● Records for this task
::::
Lemma honest_finalblock_accepted_witness :
  exists (d d1 d2 : FNode) (mb : MicroBlock) (b : TxBlock), led_final = Ret (true, d) /\ m_finalBlock d = Some b /\
    RunConsensusOnFinalBlockWhenDSBackup 1 1 2 scilla gas address backup ready 7 (fun _ => false) = Ret (true, d1) /\
    FinalBlockValidator 1 100 backup d1 (Some (b, Some mb)) [] clock clock = Ret (true, [], d2) /\ m_finalBlock d2 = Some b.
Proof.
  destruct led_final_ok as (d & mb & E & Hmb & Hnd & Hlen).
  destruct (honest_finalblock_accepted 1 1 100 2 scilla gas address leader backup 7 (fun _ => false) 20000000 20000005 ready ready d mb
    [] clock clock) as (b & d1 & d2 & Hb & E1 & E2 & Hb2 & _);
    [apply sample_gas_ok|apply same_final_sample|reflexivity|unfold fn_store; rewrite ready_node; apply start_temp|
     unfold fn_store; rewrite ready_node; apply start_main|rewrite ready_node; apply pool3_ok|rewrite ready_node; apply ids_small|
     rewrite ready_node; apply enough_fuel|apply ready_place|done|done|done|exact E|exact Hmb|exact Hnd| |
     rewrite ready_node; apply tolerance_small|vm_compute; reflexivity|vm_compute; reflexivity|].
  - change (fc_epoch leader) with 9. rewrite Hlen. done.
  - exists d, d1, d2, mb, b. by repeat (split; [done|]).
Defined.

(** What the backup does with the leader's two blocks. *)
Definition agreed_final : option (FNode * TxBlock * MicroBlock) :=
  match led_final, RunConsensusOnFinalBlockWhenDSBackup 1 1 2 scilla gas address backup ready 7 (fun _ => false) with
  | Ret (_, d), Ret (_, d1) => b ← m_finalBlock d; mb ← m_microblock (fn_node d); Some (d1, b, mb)
  | _, _ => None
  end.

Definition validate (c : FinalContext) (d : FNode) (b : TxBlock) (mb : option MicroBlock) :=
  FinalBlockValidator 1 100 c d (Some (b, mb)) [] clock clock.

Lemma agreed_final_ok : exists d1 b mb em d2, agreed_final = Some (d1, b, mb) /\ validate backup d1 b (Some mb) = Ret (true, em, d2) /\
  forall i, i ∈ txb_mbInfos b -> mbi_shardId i = 0 \/ mbi_shardId i = 1.
Proof.
  assert (match agreed_final with
          | Some (d1, b, mb) =>
              match validate backup d1 b (Some mb) with Ret (true, _, _) => true | _ => false end &&
              forallb (fun i => (mbi_shardId i =? 0) || (mbi_shardId i =? 1)) (txb_mbInfos b)
          | None => false
          end = true) as H by (vm_compute; reflexivity).
  destruct agreed_final as [[[d1 b] mb]|]; [|done]. apply andb_true_iff in H as [H Hf].
  destruct (validate backup d1 b (Some mb)) as [[[[] em] d2]|] eqn:E; try done. exists d1, b, mb, em, d2. split; [done|]. split; [exact E|].
  intros i Hi. rewrite forallb_forall in Hf. specialize (Hf i ltac:(by apply list_elem_of_In)). lia.
Qed.

Lemma agreed_collected d1 b mb : agreed_final = Some (d1, b, mb) -> collected backup d1.
Proof.
  unfold agreed_final. destruct led_final as [[ok d]|]; [|done].
  destruct (RunConsensusOnFinalBlockWhenDSBackup _ _ _ _ _ _ _ _ _ _) as [[ok' d1']|] eqn:E; [|done]. intros Ha.
  assert (d1' = d1) as -> by (destruct (m_finalBlock d), (m_microblock (fn_node d)); cbn in Ha; congruence).
  apply (steps_collected 1 1 100 2 scilla gas address backup fresh_node d1 backup_in_committee); [|by apply fresh_collected].
  eapply rtc_r; [apply ready_step|]. exact (fs_backup 1 1 100 2 scilla gas address backup ready 7 (fun _ => false) ok' d1 E).
Qed.

Lemma accepted_finalblock_matches_witness :
  exists d1 b mb em d2, agreed_final = Some (d1, b, mb) /\ validate backup d1 b (Some mb) = Ret (true, em, d2) /\
    txh_blockNum (txb_header b) = 9 /\ txh_stateRootHash (txb_header b) = GetStateRootHash (fn_store d2) /\
    forall i, i ∈ txb_mbInfos b -> mbi_shardId i = 0 -> exists x, x ∈ blocks_at d1 9 /\ info_of x = i /\ certified backup x.
Proof.
  destruct agreed_final_ok as (d1 & b & mb & em & d2 & Ha & E & Hi). exists d1, b, mb, em, d2. split; [done|]. split; [done|].
  destruct (accepted_finalblock_matches 1 100 backup d1 b (Some mb) [] clock clock em d2 backup_in_committee (agreed_collected d1 b mb Ha) E)
    as (Hm & _ & Hs & _). split; [apply (fm_number _ _ _ Hm)|]. split; [apply (fm_root _ _ _ Hm)|].
  intros i Hin H0. destruct (Hs i Hin) as (x & Hx); [rewrite H0; vm_compute; discriminate|]. by exists x.
Defined.
(* ===== verification/ViewChange.v ===== *)
(** * View changes: libDirectoryService/ViewChangePreProcessing.cpp and
    ViewChangePostProcessing.cpp

    When the consensus of the directory committee does not end in time, every member
    notes the leader as faulty and computes the next candidate from a hash; the candidate
    proposes a view-change block, the others check it, and when it is decided the faulty
    leaders go to the back of the committee.  Timers, threads and the consensus objects
    are outside; the answer of the seed nodes is the argument [precheck], and the
    announcement is given in decoded form. *)

From stdpp Require Import base numbers gmap countable list.
From S2P Require Import Prelude Serializable Peer OpenSSL Schnorr MultiSig LevelDB TxnPool AccountStore ConsensusMessages ConsensusCommon BlockChain BlockLinkChain Blocks Committee BlockStorage TxnOrder MicroBlock PoW PoWSubmission DSBlockProposal.
Open Scope Z_scope.

(** The value of the enumeration, as a header stores it. *)
Definition DirState_value (s : DirStates) : Z :=
  match s with
  | POW_SUBMISSION => 0
  | DSBLOCK_CONSENSUS_PREP => 1
  | DSBLOCK_CONSENSUS => 2
  | MICROBLOCK_SUBMISSION => 3
  | FINALBLOCK_CONSENSUS_PREP => 4
  | FINALBLOCK_CONSENSUS => 5
  | VIEWCHANGE_CONSENSUS_PREP => 6
  | VIEWCHANGE_CONSENSUS => 7
  | ERROR => 8
  end.
(** The record of the block touches nothing but the chain and the storage. *)
Lemma record_effect c s b links `{!LinkProtoSpec} `{!leveldbSpec DB} :
  links_refine (vx_BLOCKLINK_VERSION c) (vs_links s) (st_db (vs_storage s) BLOCKLINK) links -> links <> [] -> zlen links < 2 ^ 63 ->
  m_open (st_db (vs_storage s) VC_BLOCK) = true ->
  exists ok links' storage' blocks', record_vcblock c s b = Ret (ok, vs_set_chain s links' storage' blocks') /\
    GetLatestBlockLink links' =
      Ret (mkLink (vx_BLOCKLINK_VERSION c) (zlen links) (vch_VieWChangeDSEpochNo (vcb_header b)) (BlockType_value BT_VC) (bb_blockHash (vcb_base b))) /\
    blocks' = if ok && IsDSBlockVCState (vch_ViewChangeState (vcb_header b)) then m_VCBlockVector s ++ [b] else m_VCBlockVector s.
Proof.
  intros Hl Hne Hsz Ho. pose proof (lr_size _ _ _ _ Hl) as Hs. pose proof (lr_back _ _ _ _ Hl Hne) as (l & Hback & Hix).
  assert (0 < zlen links) as Hpos by (unfold zlen; destruct links; [done|cbn; lia]).
  unfold record_vcblock, GetLatestIndex at 1. rewrite Hs. destruct (Z.eqb_spec (zlen links) 0); [lia|]. rewrite Hback. cbn [mbind outcome_bind].
  rewrite Hix. replace (u64 (zlen links - 1 + 1)) with (zlen links) by (symmetry; rewrite Z.sub_add; apply wrap_small; unfold in_range; lia).
  destruct (AddBlockLink_accept (vx_BLOCKLINK_VERSION c) (vs_links s) _ links (zlen links) (vch_VieWChangeDSEpochNo (vcb_header b))
    (BlockType_value BT_VC) (bb_blockHash (vcb_base b)) Hl ltac:(lia) ltac:(done)) as (ok & db & links' & _ & -> & _ & _ & _ & Hb' & _).
  cbn [mbind outcome_bind]. unfold PutVCBlock, on_db, Insert_hash.
  destruct (insert_key_open (st_db (set_store (vs_storage s) BLOCKLINK db) VC_BLOCK) (hex (bb_blockHash (vcb_base b))) (to_bytes b) Ho)
    as (ret & l' & -> & _). cbn [mbind outcome_bind]. by eexists _, _, _, _.
Qed.


(** The state that the directory goes on in. *)
Definition resumed (viewChangeState : Z) (x : DirStates) : DirStates :=
  if IsDSBlockVCState viewChangeState then DSBLOCK_CONSENSUS_PREP
  else if is_final_state viewChangeState then FINALBLOCK_CONSENSUS_PREP else x.

Lemma resume_eq c s v : vx_lookup c = false -> resume c s v = vs_set_state s (resumed v (vs_state s)) (m_viewChangestate s).
Proof. intros Hl. unfold resume, resumed, vc_SetState. rewrite Hl. destruct (IsDSBlockVCState v), (is_final_state v); by destruct s. Qed.

(** C19: all members end a view change with the same committee and the same leader.
    When a co-signed block, whose candidate and faulty leaders are of the committee [G],
    is decided, the handler of each member returns, and leaves it with the
    committee in which the faulty leaders have gone to the back, or, in guard mode, with
    the committee as it was ([next_committee]), each member in its own listing; the leader's number is the place
    of the candidate in that committee, the own number that of the member itself, and the one that finds
    itself at the leader's place, and nobody else, is the primary.  The consensus that
    was interrupted starts again, and the next link of the chain is the block. *)
Theorem viewchange_same_committee G c s pending cosigs links `{!LinkProtoSpec} `{!leveldbSpec DB} :
  roster_ok G -> member c s G -> zlen G < 2 ^ 16 -> m_pendingVCBlock s = Some pending ->
  let h := vcb_header pending in
  let candidate := (vch_CandidateLeaderPubKey h, vch_CandidateLeaderNetworkInfo h) in
  let G' := next_committee (vx_guard c) G (vch_FaultyLeaders h) in
  VerifyVCBlockCoSignature G (decided pending cosigs) = Ret true -> candidate ∈ G -> Forall (fun n => n ∈ G) (vch_FaultyLeaders h) ->
  links_refine (vx_BLOCKLINK_VERSION c) (vs_links s) (st_db (vs_storage s) BLOCKLINK) links -> links <> [] -> zlen links < 2 ^ 63 ->
  m_open (st_db (vs_storage s) VC_BLOCK) = true ->
  G' ≡ₚ G /\ roster_ok G' /\
  exists i my ok s', view_change_done c s cosigs = Ret (ok, s') /\
    G' !! i = Some candidate /\ G' !! my = Some (vx_selfKey c, vx_selfPeer c) /\
    member c s' G' /\ m_consensusLeaderID s' = Z.of_nat i /\ m_consensusMyID s' = Z.of_nat my /\
    vs_mode s' = (if decide (i = my) then PRIMARY_DS else BACKUP_DS) /\
    vs_node s' = mkNodeIds (vs_DSCommittee s') (Z.of_nat my) (Z.of_nat i) (Z.of_nat my =? Z.of_nat i) /\
    vs_state s' = resumed (vch_ViewChangeState h) (vs_state s) /\
    GetLatestBlockLink (vs_links s') =
      Ret (mkLink (vx_BLOCKLINK_VERSION c) (zlen links) (vch_VieWChangeDSEpochNo h) (BlockType_value BT_VC) (bb_blockHash (vcb_base pending))).
Proof.
  intros Hr Hm Hsz Hp h candidate G' Hv Hc Hf Hl Hne Hls Ho. pose proof (next_committee_perm (vx_guard c) G _ (ro_good _ Hr) Hf) as Hperm. fold G' in Hperm.
  split; [done|]. split; [by eapply roster_perm|].
  assert (candidate ∈ G') as [i Hi]%list_elem_of_lookup by (by rewrite Hperm).
  pose proof (me_self _ _ _ Hm) as Hs. rewrite <- Hperm in Hs. pose proof Hs as [my Hmy]%list_elem_of_lookup.
  pose proof (done_records G c s pending cosigs Hr Hm Hsz Hp Hv Hf i my Hi Hmy) as Hdone.
  cbn zeta in Hdone. rewrite resume_eq in Hdone by apply Hm.
  match type of Hdone with _ = record_vcblock _ ?s1 ?b =>
    destruct (record_effect c s1 b links Hl Hne Hls Ho) as (ok & links' & storage' & blocks' & Hrec & Hlast & _) end.
  rewrite Hrec in Hdone. eexists i, my, ok, _. split; [exact Hdone|]. split_and!; try done. split; [apply Hm|done|done].
Qed.

End views.
(** * Environment detection (page.27005089.js): a shallow embedding

    The module classifies the browsing environment from the user-agent
    string, the host's touch-point count, the device pixel ratio and the
    measured viewport.  This development embeds

    - the regular expressions of the source, with a backtracking matcher
      that follows the ECMAScript matcher (continuations, greedy
      quantifiers, capture groups, leftmost search);
    - the ordered rule tables [commonOperatingSystems], [androidVersions]
      and the version extractors [operatingSystemVersions];
    - the memoised predicates over the shared [cache] object;
    - the viewport tracker, the size predicates and [getBreakpoints].

    Strings are sequences of 8-bit characters; the patterns of the source
    are ASCII, so that case folding only ever relates ASCII letters. *)

From Stdlib Require Import ZArith Ascii String SpecFloat.
From stdpp Require Import base option list strings gmap.

Local Open Scope string_scope.
Local Open Scope Z_scope.

(** ** Characters and strings, as the JavaScript string methods see them *)

Module JsString.

Definition code (c : ascii) : N := N_of_ascii c.

Definition is_upper (c : ascii) : bool :=
  ((65 <=? code c) && (code c <=? 90))%N.

Definition is_lower (c : ascii) : bool :=
  ((97 <=? code c) && (code c <=? 122))%N.

Definition toUpperCaseChar (c : ascii) : ascii :=
  if is_lower c then ascii_of_N (code c - 32) else c.

Definition toLowerCaseChar (c : ascii) : ascii :=
  if is_upper c then ascii_of_N (code c + 32) else c.

(** [String.prototype.toLowerCase] *)
Fixpoint toLowerCase (s : string) : string :=
  match s with
  | EmptyString => EmptyString
  | String c s' => String (toLowerCaseChar c) (toLowerCase s')
  end.

Fixpoint startsWith (p s : string) : bool :=
  match p, s with
  | EmptyString, _ => true
  | String a p', String b s' => if Ascii.eqb a b then startsWith p' s' else false
  | String _ _, EmptyString => false
  end.

(** [s.indexOf(p)], counted from [from]; [-1] when [p] does not occur. *)
Fixpoint indexOf_from (p s : string) (from : Z) : Z :=
  if startsWith p s then from
  else match s with
       | EmptyString => -1
       | String _ s' => indexOf_from p s' (from + 1)
       end.

Definition indexOf (s p : string) : Z := indexOf_from p s 0.

(** [s.replace(p, q)] with a string pattern: the first occurrence only. *)
Fixpoint replace (s p q : string) : string :=
  if startsWith p s then q +:+ String.substring (String.length p) (String.length s) s
  else match s with
       | EmptyString => EmptyString
       | String c s' => String c (replace s' p q)
       end.

(** [s.split(c)] for a one-character separator. *)
Fixpoint split (c : ascii) (s : string) : list string :=
  match s with
  | EmptyString => [EmptyString]
  | String a s' =>
      if Ascii.eqb a c then EmptyString :: split c s'
      else match split c s' with
           | [] => [String a EmptyString]
           | w :: ws => String a w :: ws
           end
  end.

(** [l.join(sep)] *)
Fixpoint join (sep : string) (l : list string) : string :=
  match l with
  | [] => EmptyString
  | [w] => w
  | w :: ws => w +:+ sep +:+ join sep ws
  end.

End JsString.

(** ** Regular expressions

    The abstract syntax covers what the patterns of the source use.  The
    matcher is the backtracking matcher of the language definition: a
    pattern is run against a state (end index, rest of the input,
    captures) and a continuation; a disjunction tries its alternatives
    from left to right; a greedy quantifier first tries one more
    iteration and rejects an iteration that consumed nothing. *)

Module Regex.
(** A value that was read is read the same with [rest] after the text. *)
Lemma scan_ext fuel :
  (forall s v r,
      json.scan_once fuel s = Some (v, r) ->
      json.scan_once fuel (s ++ rest) = Some (v, r ++ rest))
  /\ (forall s acc v r,
         json.parse_array fuel s acc = Some (v, r) ->
         json.parse_array fuel (s ++ rest) acc = Some (v, r ++ rest))
  /\ (forall s acc v r,
         json.parse_object fuel s acc = Some (v, r) ->
         json.parse_object fuel (s ++ rest) acc = Some (v, r ++ rest)).
Proof.
  induction fuel as [|f (IHs & IHa & IHo)];
    [repeat split; intros; discriminate|].
  split; [|split].
  - intros s v r H. cbn [json.scan_once] in *.
    destruct s as [|c s1]; [discriminate|]. cbn [app].
    destruct (c =? 34).
    { destruct (json.scanstring s1) as [[t r']|] eqn:E; [|discriminate].
      inversion H; subst.
      rewrite (scanstring_ext _ _ _ rest E). reflexivity. }
    destruct (c =? 123).
    { destruct (json.skip_ws s1) as [|c' r0] eqn:E; [discriminate|].
      rewrite (skip_ws_more _ _ _ rest E).
      destruct (c' =? 125); [inversion H; reflexivity|].
      apply (IHo (c' :: r0)). exact H. }
    destruct (c =? 91).
    { destruct (json.skip_ws s1) as [|c' r0] eqn:E; [discriminate|].
      rewrite (skip_ws_more _ _ _ rest E).
      destruct (c' =? 93); [inversion H; reflexivity|].
      apply (IHa (c' :: r0)). exact H. }
    apply (scan_atom_ext (c :: s1) v r rest H rest_terminated).
  - intros s acc v r H. cbn [json.parse_array] in *.
    destruct (json.scan_once f s) as [[x s']|] eqn:E; [|discriminate].
    rewrite (IHs _ _ _ E).
    destruct (json.skip_ws s') as [|c r0] eqn:E2; [discriminate|].
    rewrite (skip_ws_more _ _ _ rest E2).
    destruct (c =? 93); [inversion H; reflexivity|].
    destruct (c =? 44); [|discriminate].
    destruct (json.skip_ws r0) as [|c2 r2] eqn:E3;
      [rewrite parse_array_empty in H; discriminate|].
    rewrite (skip_ws_more _ _ _ rest E3).
    apply (IHa (c2 :: r2)). exact H.
  - intros s acc v r H. cbn [json.parse_object] in *.
    destruct s as [|c s1]; [discriminate|]. cbn [app].
    destruct (c =? 34); [|discriminate].
    destruct (json.scanstring s1) as [[k s2]|] eqn:E; [|discriminate].
    rewrite (scanstring_ext _ _ _ rest E).
    destruct (json.skip_ws s2) as [|c2 s3] eqn:E2; [discriminate|].
    rewrite (skip_ws_more _ _ _ rest E2).
    destruct (c2 =? 58); [|discriminate].
    destruct (json.skip_ws s3) as [|c4 s5] eqn:E3;
      [rewrite dispatch_facts.scan_once_empty in H; discriminate|].
    rewrite (skip_ws_more _ _ _ rest E3).
    destruct (json.scan_once f (c4 :: s5)) as [[x s4]|] eqn:E4;
      [|discriminate].
    change (c4 :: s5 ++ rest) with ((c4 :: s5) ++ rest).
    rewrite (IHs (c4 :: s5) _ _ E4).
    destruct (json.skip_ws s4) as [|c3 r0] eqn:E5; [discriminate|].
    rewrite (skip_ws_more _ _ _ rest E5).
    destruct (c3 =? 125); [inversion H; reflexivity|].
    destruct (c3 =? 44); [|discriminate].
    destruct (json.skip_ws r0) as [|c6 r6] eqn:E6;
      [rewrite parse_object_empty in H; discriminate|].
    rewrite (skip_ws_more _ _ _ rest E6).
    apply (IHo (c6 :: r6)). exact H.
Qed.
(** * theimagingsource.py: the DMK x3GP031 camera session, embedded in Rocq

    The Python module wraps the vendor library [tisgrabber_x64] through
    ctypes.  The embedding follows the module top to bottom:

    - Python data (bytes, str, floats, numpy arrays, exceptions);
    - the driver, an opaque collaborator, as an oracle that answers each
      entry point from the history of calls made so far, together with
      the trace of calls the wrapper issues;
    - the class [DMK_x3GP031], one definition per method, in a state and
      exception monad in which a raised exception keeps every mutation
      made before it (as in Python);
    - the properties of the specification, proved about those methods. *)

From Stdlib Require Import ZArith List String Ascii Bool Lia RelationClasses.
From Stdlib Require Import Floats.SpecFloat.
Import ListNotations.

Local Open Scope Z_scope.
Local Open Scope string_scope.
Local Open Scope list_scope.

Set Implicit Arguments.

(* ===================================================================== *)
(** ** Python bytes and str *)
(* ===================================================================== *)

(** A [bytes] object: a sequence of 8-bit characters. *)
Definition bytes := string.

(** A [str] object: a sequence of Unicode code points. *)
Definition str := list N.

Definition code (c : ascii) : N := N_of_ascii c.

Definition str_of_string (s : string) : str := map code (list_ascii_of_string s).

(** [bytes.split()] with no argument splits on runs of ASCII whitespace:
    space, tab, newline, carriage return, vertical tab, form feed. *)
Definition is_space (c : ascii) : bool :=
  let n := code c in
  (N.eqb n 32 || (N.leb 9 n && N.leb n 13))%bool.

Fixpoint split_from (s : string) (tok : option string) : list string :=
  match s with
  | EmptyString => match tok with Some t => [t] | None => [] end
  | String c rest =>
      if is_space c then
        match tok with
        | Some t => t :: split_from rest None
        | None => split_from rest None
        end
      else
        match tok with
        | Some t => split_from rest (Some (String.append t (String c EmptyString)))
        | None => split_from rest (Some (String c EmptyString))
        end
  end.

Definition bytes_split (s : bytes) : list bytes := split_from s None.

(** [b.startswith(p)] and [s.endswith(p)]. *)
Definition startswith (b p : string) : bool := String.prefix p b.

Definition endswith (s p : string) : bool :=
  let n := String.length s in
  let k := String.length p in
  (Nat.leb k n && String.eqb (substring (n - k) k s) p)%bool.

(** [x in xs] for a tuple or list of bytes objects. *)
Definition bytes_in (x : bytes) (xs : list bytes) : bool :=
  existsb (String.eqb x) xs.

(** [x in xs] where the list may hold [None] next to bytes objects (a
    [c_char_p] result is [None] for a NULL pointer); [None] never equals
    a bytes object. *)
Definition bytes_in_opt (x : bytes) (xs : list (option bytes)) : bool :=
  existsb (fun o => match o with Some y => String.eqb x y | None => false end) xs.

(** [b.decode('ascii')]: fails on any byte above 127. *)
Definition decode_ascii (b : bytes) : option str :=
  let cs := map code (list_ascii_of_string b) in
  if forallb (fun n => N.ltb n 128) cs then Some cs else None.

(** [bytes(s, encoding='ascii')]: fails on any code point above 127. *)
Definition encode_ascii (s : str) : option bytes :=
  if forallb (fun n => N.ltb n 128) s
  then Some (string_of_list_ascii (map ascii_of_N s))
  else None.

(** [b.decode()]: strict UTF-8.  The decoder accepts the shortest
    encodings of U+0000..U+10FFFF without the surrogates. *)
Definition cont (n : N) : bool := (N.leb 128 n && N.leb n 191)%bool.
Definition between (lo hi n : N) : bool := (N.leb lo n && N.leb n hi)%bool.

Fixpoint utf8_from (fuel : nat) (bs : list N) : option str :=
  match fuel with
  | O => match bs with [] => Some [] | _ => None end
  | S fuel' =>
      match bs with
      | [] => Some []
      | a :: r =>
          if N.ltb a 128 then option_map (cons a) (utf8_from fuel' r)
          else if between 194 223 a then
            match r with
            | b :: r' =>
                if cont b
                then option_map (cons ((a - 192) * 64 + (b - 128))%N)
                                (utf8_from fuel' r')
                else None
            | _ => None
            end
          else if between 224 239 a then
            match r with
            | b :: c :: r' =>
                if (cont b && cont c
                    && (negb (N.eqb a 224) || N.leb 160 b)
                    && (negb (N.eqb a 237) || N.leb b 159))%bool
                then option_map
                       (cons ((a - 224) * 4096 + (b - 128) * 64 + (c - 128))%N)
                       (utf8_from fuel' r')
                else None
            | _ => None
            end
          else if between 240 244 a then
            match r with
            | b :: c :: d :: r' =>
                if (cont b && cont c && cont d
                    && (negb (N.eqb a 240) || N.leb 144 b)
                    && (negb (N.eqb a 244) || N.leb b 143))%bool
                then option_map
                       (cons ((a - 240) * 262144 + (b - 128) * 4096
                              + (c - 128) * 64 + (d - 128))%N)
                       (utf8_from fuel' r')
                else None
            | _ => None
            end
          else None
      end
  end.

Definition decode_utf8 (b : bytes) : option str :=
  let bs := map code (list_ascii_of_string b) in
  utf8_from (List.length bs) bs.

(** The newline character of the literal ["...***\n"]. *)
Definition nl : string := String (ascii_of_nat 10) EmptyString.

(* ===================================================================== *)
(** ** ctypes integers *)
(* ===================================================================== *)

(** [c_int] and, on Windows (the module loads the library through
    [windll]), [c_long] are 32-bit two's complement: a value stored in
    one wraps around. *)
Definition wrap32 (z : Z) : Z := (z + 2 ^ 31) mod 2 ^ 32 - 2 ^ 31.
Definition c_int (z : Z) : Z := wrap32 z.
Definition c_long (z : Z) : Z := wrap32 z.
Definition c_uint (z : Z) : Z := z mod 2 ^ 32.

(* ===================================================================== *)
(** ** Python floats *)
(* ===================================================================== *)

(** A Python float is an IEEE 754 binary64 number. *)
Definition prec : Z := 53.
Definition emax : Z := 1024.
Definition float := spec_float.

(** Conversion of an int to a float (round to nearest even). *)
Definition float_of_int (z : Z) : float := binary_normalize prec emax z 0 false.

Definition fmul (x y : float) : float := SFmul prec emax x y.
Definition fdiv (x y : float) : float := SFdiv prec emax x y.

(** The literals [1e6], [1e-6] and [1e-3]: the doubles nearest to the
    decimal values ([1e-6] and [1e-3] are correctly rounded quotients of
    exactly representable integers). *)
Definition f_1e6 : float := Eval vm_compute in float_of_int 1000000.
Definition f_1em6 : float :=
  Eval vm_compute in fdiv (float_of_int 1) (float_of_int 1000000).
Definition f_1em3 : float :=
  Eval vm_compute in fdiv (float_of_int 1) (float_of_int 1000).

(** [int(x)] truncates toward zero; it raises [ValueError] on a NaN and
    [OverflowError] on an infinity. *)
Inductive IntOfFloat :=
| IntOk (z : Z)
| IntNaN
| IntInf.

Definition int_of_float (x : float) : IntOfFloat :=
  match x with
  | S754_zero _ => IntOk 0
  | S754_infinity _ => IntInf
  | S754_nan => IntNaN
  | S754_finite s m e =>
      let mag :=
        match e with
        | Z0 => Zpos m
        | Zpos p => Zpos m * 2 ^ Zpos p
        | Zneg p => Zpos m / 2 ^ Zpos p
        end in
      IntOk (if s then - mag else mag)
  end.

(* ===================================================================== *)
(** ** numpy arrays *)
(* ===================================================================== *)

Inductive DType :=
| uint8
| uint16
| other_dtype (name : string).

Definition dtype_eqb (a b : DType) : bool :=
  match a, b with
  | uint8, uint8 => true
  | uint16, uint16 => true
  | other_dtype x, other_dtype y => String.eqb x y
  | _, _ => false
  end.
::::
● Your task
Please go over the data above and copy each line with "endswith" in it.

● Solved problem
(** [b.startswith(p)] and [s.endswith(p)]. *)
Definition endswith (s p : string) : bool :=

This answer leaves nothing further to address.